Когда-то Александр Грин сердился, лишь только слышал, что его роман о летающем человеке называют «фантастическим»: «Это же символический роман, символический, а не фантастический!» – говорил он. Но, кажется, никто и не рискнет назвать «Бессильных мира сего» – фантастическим романом. Уж очень этот роман печален. Уж больно сильно в нем ощущение потерянности и растерянности того, кого привыкли считать сильным и мудрым Учителем, сэнсеем, а он бы хотел снова оказаться учеником, снова поучиться, поскольку мало что может понять, мало чему и кому может помочь в бесповоротно изменившемся мире. Бессмысленно пересказывать остросюжетную прозу, особенно такую, как проза С. Витицкого, – эдакую загадку без разгадки, детектив, из которого выброшены все объяснения под занавес.

Читатель сам может подставить те или иные решения задачи. А может и не подставлять, поскольку роман С. Витицкого (повторюсь) не детективный и не фантастический, а – символический, аллегорический, что ли? Каждый найдет в этой аллегории что-то свое, раздражающее или, наоборот, сочувственное. Мне, например, показалось, будто я читаю фантастически преобразованную историю взаимоотношений диссидента Михаила Гефтера и нынешнего политического имиджмейкера Глеба Павловского; учителя, воспитавшего какого-то не того ученика (а какого того ученика может воспитать настоящий учитель?).

Конечно, символична та жутковатая девочка, которую подсовывают Учителю, сэнсею, Стэну Аркадьевичу, в качестве ученицы. Образ времени, изменившегося настолько, что уж и вовсе не хочется с ним иметь дело… Конечно, символичны и все прочие ученики сэнсея, в особенности Вадим Данилович Христофоров, которого заставляют… мм… не самыми лучшими методами не просто предвидеть, но формировать будущее, и Григорий Петелин, умеющий убивать своей ненавистью.

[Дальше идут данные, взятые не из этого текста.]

(* ===== verification/BettingThm.v ===== *)
(** * Theorems on the betting engine

    A hand is a sequence of steps, each an action accepted by [isValidAction]
    and carried out by [doAction]; the theorems are about every state reachable
    from [initState] on a cleared [State] object. *)

From stdpp Require Import base list list_numbers numbers option sets.
From S2P Require Import Prelude GameDef Betting BettingSpec BettingInv BettingStep BettingKeep BettingInit.
Open Scope Z_scope.

(** ** Steps and reachable states *)

(** One accepted action: the caller validates it and plays what comes back. *)
Inductive step (g : Game) : State → State → Prop :=
  | step_action s t a a' s' e :
      isValidAction g s t a = Ok (1, a') →
      doAction g a' s = Ok (s', e) →
      step g s s'.

Inductive steps (g : Game) : nat → State → State → Prop :=
  | steps_zero s : steps g 0 s s
  | steps_more k s s' s'' : steps g k s s' → step g s' s'' → steps g (S k) s s''.

(** A hand dealt on a cleared [State], as [run_game.cpp] clears it. *)
Definition starts (g : Game) (h : Z) (s : State) : Prop := initState g h zero_state = Ok s.
(** ** The MT19937 recurrence

    The reference: an infinite sequence in which each word is computed from the
    words 624, 623 and 227 places before it.  [mt_seq m n] is its [n]-th word when
    [m] holds the first 624; it is computed by sliding a window. *)
Definition mt_next (x0 x1 xm : Z) : Z :=
  let y := twist x0 x1 in
  Z.lxor (Z.lxor xm (Z.shiftr y 1)) (at_ mag01 (Z.land y 1)).

Definition slide (w : list Z) : list Z := tail w ++ [mt_next (at_ w 0) (at_ w 1) (at_ w RNG_M)].

Definition window (m : list Z) (n : Z) : list Z := Nat.iter (Z.to_nat n) slide m.

Definition mt_seq (m : list Z) (n : Z) : Z := at_ (window m n) 0.

Lemma window_S m n : 0 ≤ n → window m (n + 1) = slide (window m n).
Proof. intros. unfold window. by rewrite Z2Nat.inj_add by lia; rewrite Nat.add_1_r. Qed.

Lemma slide_length w : length w = 624%nat → length (slide w) = 624%nat.
Proof. destruct w as [|x w]; [done|]. cbn [slide tail]. unfold slide. cbn [tail length]. rewrite length_app. cbn. lia. Qed.

Lemma window_length m n : length m = 624%nat → 0 ≤ n → length (window m n) = 624%nat.
Proof.
  intros Hm. revert n. apply Z_bound_ind; [done|]. intros n Hn IH.
  rewrite window_S by done. by apply slide_length.
Qed.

Что-то творимое и деланное с великим тщанием изменилось до неузнаваемости или исчезло, аннигилировалось, а то, что выросло помимо, обочь, пробилось самосевом настолько чуждо, враждебно… да в общем-то и не враждебно, а непонятно, что глаза бы в эту сторону не глядели, – вот главная тема этого очень питерского текста.

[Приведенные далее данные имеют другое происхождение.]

(** What a dealer needs: a deck of at most 52 cards, room in the arrays, and no
  more cards to deal than the deck has. *)
Record wf_deal (g : Game) : Prop := {
wd_cards : wf_cards g;
wd_shape : game_shape g;
wd_players : 0 ≤ numPlayers g ≤ 10;
wd_hole : 0 ≤ numHoleCards g ≤ 3;
wd_rounds : 0 ≤ numRounds g ≤ 4;
wd_board : ∀ r, 0 ≤ r < 4 → 0 ≤ at_ (numBoardCards g) r;
wd_board7 : boardTotal g ≤ 7;
wd_enough : numPlayers g * numHoleCards g + boardTotal g ≤ numSuits g * numRanks g
}.

Lemma dealCards_board_ok g r0 full s0 vs r deck n :
wf_deal g → Z.of_nat (length vs) + boardTotal g ≤ Z.of_nat (length full) →
length (boardCards s0) = 7%nat → dealing r0 full vs r deck n →
∃ st, dealCards_board g (r, deck, n, s0, 0) = Ok st ∧
  board_inv vs r0 full s0 (boardTotal g) st.
Proof.
intros W Hf Hb7 Hd. pose proof (wd_rounds _ W). pose proof (wd_board7 _ W).
unfold dealCards_board.
apply (for_inv (λ k st, board_inv vs r0 full s0 (sumZ (at_ (numBoardCards g)) k) st)); [lia| |].
{ exists [], (boardCards s0). rewrite app_nil_r. split; [done|]. split; [done|].
  split; [done|]. split; [by destruct s0|]. split; [done|]. intros j Hj.
  rewrite length_deal_from. destruct (Z.ltb_spec (Z.of_nat (length vs) + j) (Z.of_nat (length vs))); [lia|done]. }
intros k st Hk Hinv. pose proof (gs_board _ (wd_shape _ W)). run.
rewrite sumZ_S by lia. pose proof (wd_board _ W k ltac:(lia)).
pose proof (board_sum_mono g (k + 1) (wd_board _ W) ltac:(lia) ltac:(lia)) as Hm.
pose proof (board_sum_mono g k (wd_board _ W) ltac:(lia) ltac:(lia)) as Hm'.
rewrite sumZ_S in Hm by lia. set (t := sumZ _ k) in *.
apply (for_inv (λ i st, board_inv vs r0 full s0 (t + i) st)); [lia|by rewrite Z.add_0_r|].
intros i [[[[r1 d] m] s] j] Hi (ws & b & Hw & -> & Hdl & -> & Hs).
pose proof (dealing_left _ _ _ _ _ _ Hdl) as Hm2. rewrite length_app in Hm2.
destruct (dealCard_ok _ _ _ _ _ _ Hdl) as (v & r' & d' & -> & Hdl'); [lia|]. run.
pose proof Hs as (L & _). cbn [boardCards set_boardCards]. run.
eexists. split; [done|]. eexists (ws ++ [v]), _. rewrite app_assoc.
split; [rewrite length_app; cbn; lia|]. split; [lia|]. split; [done|]. split; [done|].
rewrite deal_from_snoc. apply board_slots_step; [done|lia..|].
rewrite length_deal_from, length_app. lia.
Qed.

Lemma deal_from_app vs ws live :
deal_from (vs ++ ws) live = deal_from vs live ++ deal_from ws (left_after vs live).
Proof. revert live. induction vs as [|v vs IH]; intros live; cbn; [done|]. by rewrite IH. Qed.

(** The cards on the table, in the order they are dealt. *)
Definition dealt_hole (g : Game) (s : State) : list Z :=
concat ((λ p, (λ i, at_ (at_ (holeCards s) p) i) <$> seqZ 0 (numHoleCards g)) <$> seqZ 0 (numPlayers g)).
Definition dealt_board (g : Game) (s : State) : list Z :=
(λ j, at_ (boardCards s) j) <$> seqZ 0 (boardTotal g).

Lemma map_at_rows nh np (D : list Z) :
0 ≤ nh → 0 ≤ np → Z.of_nat (length D) = np * nh →
concat ((λ p, (λ i, at_ D (p * nh + i)) <$> seqZ 0 nh) <$> seqZ 0 np) = D.
Proof.
intros Hnh Hnp. revert np Hnp D.
apply (Z_bound_ind (λ np, ∀ D, Z.of_nat (length D) = np * nh →
  concat ((λ p, (λ i, at_ D (p * nh + i)) <$> seqZ 0 nh) <$> seqZ 0 np) = D)).
{ intros [|]; [done|]. cbn. lia. }
intros np Hnp IH D HD. rewrite seqZ_snoc, fmap_app, concat_app by done. cbn. rewrite app_nil_r.
transitivity (take (Z.to_nat (np * nh)) D ++ drop (Z.to_nat (np * nh)) D); [|apply take_drop].
f_equal.
- rewrite <-(IH (take _ D)) by (rewrite length_take; nia). f_equal. apply list_fmap_ext.
  intros p x [-> Hp]%lookup_seqZ. apply list_fmap_ext. intros i y [-> Hi]%lookup_seqZ.
  unfold at_. rewrite !list_lookup_total_alt, lookup_take_lt by nia. done.
- rewrite <-(map_at (drop _ D) nh) by (rewrite length_drop; nia). apply list_fmap_ext.
  intros i y [-> Hi]%lookup_seqZ. unfold at_. rewrite !list_lookup_total_alt, lookup_drop.
  do 2 f_equal. nia.
Qed.

Lemma dealt_hole_eq g s0 h D E :
0 ≤ numHoleCards g ≤ 3 → 0 ≤ numPlayers g ≤ 10 →
hole_slots (numHoleCards g) (holeCards s0) h D → Z.of_nat (length D) = numPlayers g * numHoleCards g →
holeCards E = h → dealt_hole g E = D.
Proof.
intros Hnh Hnp (_ & _ & Hs) HD <-. unfold dealt_hole.
rewrite <-(map_at_rows (numHoleCards g) (numPlayers g) D) at 1 by lia. f_equal.
apply list_fmap_ext. intros p x [-> Hp]%lookup_seqZ. apply list_fmap_ext. intros i y [-> Hi]%lookup_seqZ.
rewrite Hs by lia. rewrite (proj2 (Z.ltb_lt _ _)), (proj2 (Z.ltb_lt _ _)) by nia. done.
Qed.

Lemma dealt_board_eq g vs ws s0 b full E :
0 ≤ boardTotal g ≤ 7 → Z.of_nat (length ws) = boardTotal g →
board_slots (Z.of_nat (length vs)) (boardCards s0) b (deal_from (vs ++ ws) full) →
boardCards E = b → dealt_board g E = deal_from ws (left_after vs full).
Proof.
intros Ht Hw (_ & Hs) <-. unfold dealt_board.
rewrite <-(map_at (deal_from ws _) (boardTotal g)) by (by rewrite length_deal_from).
apply list_fmap_ext. intros j x [-> Hj]%lookup_seqZ.
rewrite Hs by lia. rewrite length_deal_from, length_app.
rewrite (proj2 (Z.ltb_lt _ _)) by lia. rewrite deal_from_app. unfold at_.
rewrite lookup_total_app_r by (rewrite length_deal_from; lia). rewrite length_deal_from.
f_equal. lia.
Qed.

Раздражение. Одним из учеников Стругацких был и остается питерский фантаст Вячеслав Рыбаков. По крайней мере, именно его письмо цитирует Борис Стругацкий в числе дорогих для него откликов на утопическую «Далекую Радугу»: «письмо от ученика 4-го класса Славы Рыбакова, который был очень недоволен тем, что в повести “Далекая Радуга” все гибнут, и предлагал свой вариант концовки: “Припишите что-то вроде: …вдруг в небе послышался грохот. У горизонта показалась черная точка. Она быстро неслась по небосводу и принимала все более ясные очертания. Это была “Стрела”. Вам лучше знать. Пишите, пожалуйста, побольше”».

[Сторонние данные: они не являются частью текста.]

(* ===== verification/EvalTables.v ===== *)
(** * The evaluator's tables ([Common/acpc/include/evalHandTables])

    The ten lookup tables of the hand evaluator, entry for entry.  Each is indexed
    by a 13-bit set of ranks or by a rank; [Eval] proves what they contain. *)

From stdpp Require Import base list list_numbers numbers.
Open Scope Z_scope.

Definition HANDCLASS_SINGLE_CARD : Z := 0.
Definition HANDCLASS_PAIR : Z := 1287.
Definition HANDCLASS_TWO_PAIR : Z := 5005.
Definition HANDCLASS_TRIPS : Z := 8606.
Definition HANDCLASS_STRAIGHT : Z := 9620.
Definition HANDCLASS_FLUSH : Z := 9633.
Definition HANDCLASS_FULL_HOUSE : Z := 10920.
Definition HANDCLASS_QUADS : Z := 11934.
Definition HANDCLASS_STRAIGHT_FLUSH : Z := 12103.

Хорошие антиутопии пишут утописты. Те, кто знает силу и справедливость мечты о справедливом, свободном, счастливом обществе. Антиутопия Вячеслава Рыбаков «На будущий год в Москве» а проходит вроде бы по другому разряду. Антирыночная, антиглобалистская, антиамериканская, уж очень много «анти…», надо бы какое-нибудь «про…» – неужто «прокоммунистическая»? Оно конечно, ужасы уничтоженной в хлам сверхдержавы тщательно описаны Рыбаковым: Россия распалась на сотни мелких государств; чтобы из одного российского города попасть в другой, нужна виза. Фундаментальные научные исследования свернуты. Советские фильмы запрещены, и за их просмотр школьников могут и из школы попереть. Бррр.